(* ===== verification/_CoqProject ===== *)
-Q . S2P
Prelude.v
Status.v
Version.v
Memory.v
Allocator.v
Vector.v
Arena.v
Pool.v
StrView.v
StringBuilder.v
Hash.v
HashSlots.v
HashMap.v
LinkedList.v
RingBuffer.v
AtomicQueue.v
Mutex.v
MutexWin32.v
Counter.v
Win32.v
Semaphore.v
SemaphoreWin32.v
ThreadPool.v
PoolSemaphore.v
PoolSemaphoreWin32.v
Parse.v
Records.v
Path.v
Clock.v
Uuid.v
ErrorContext.v
File.v
Log.v
NamedSemaphore.v
NamedSemaphoreWin32.v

------------------------------------------------

### Work to complete
Each line of the listing should be copied exactly, with none left out.

### Solution to the problem
(* ===== verification/_CoqProject ===== *)
-Q . S2P
Prelude.v
Status.v
Version.v
Memory.v
Allocator.v
Vector.v
Arena.v
Pool.v
StrView.v
StringBuilder.v
Hash.v
HashSlots.v
HashMap.v
LinkedList.v
RingBuffer.v
AtomicQueue.v
Mutex.v
MutexWin32.v
Counter.v
Win32.v
Semaphore.v
SemaphoreWin32.v
ThreadPool.v
PoolSemaphore.v
PoolSemaphoreWin32.v
Parse.v
Records.v
Path.v
Clock.v
Uuid.v
ErrorContext.v
File.v
Log.v
NamedSemaphore.v
NamedSemaphoreWin32.v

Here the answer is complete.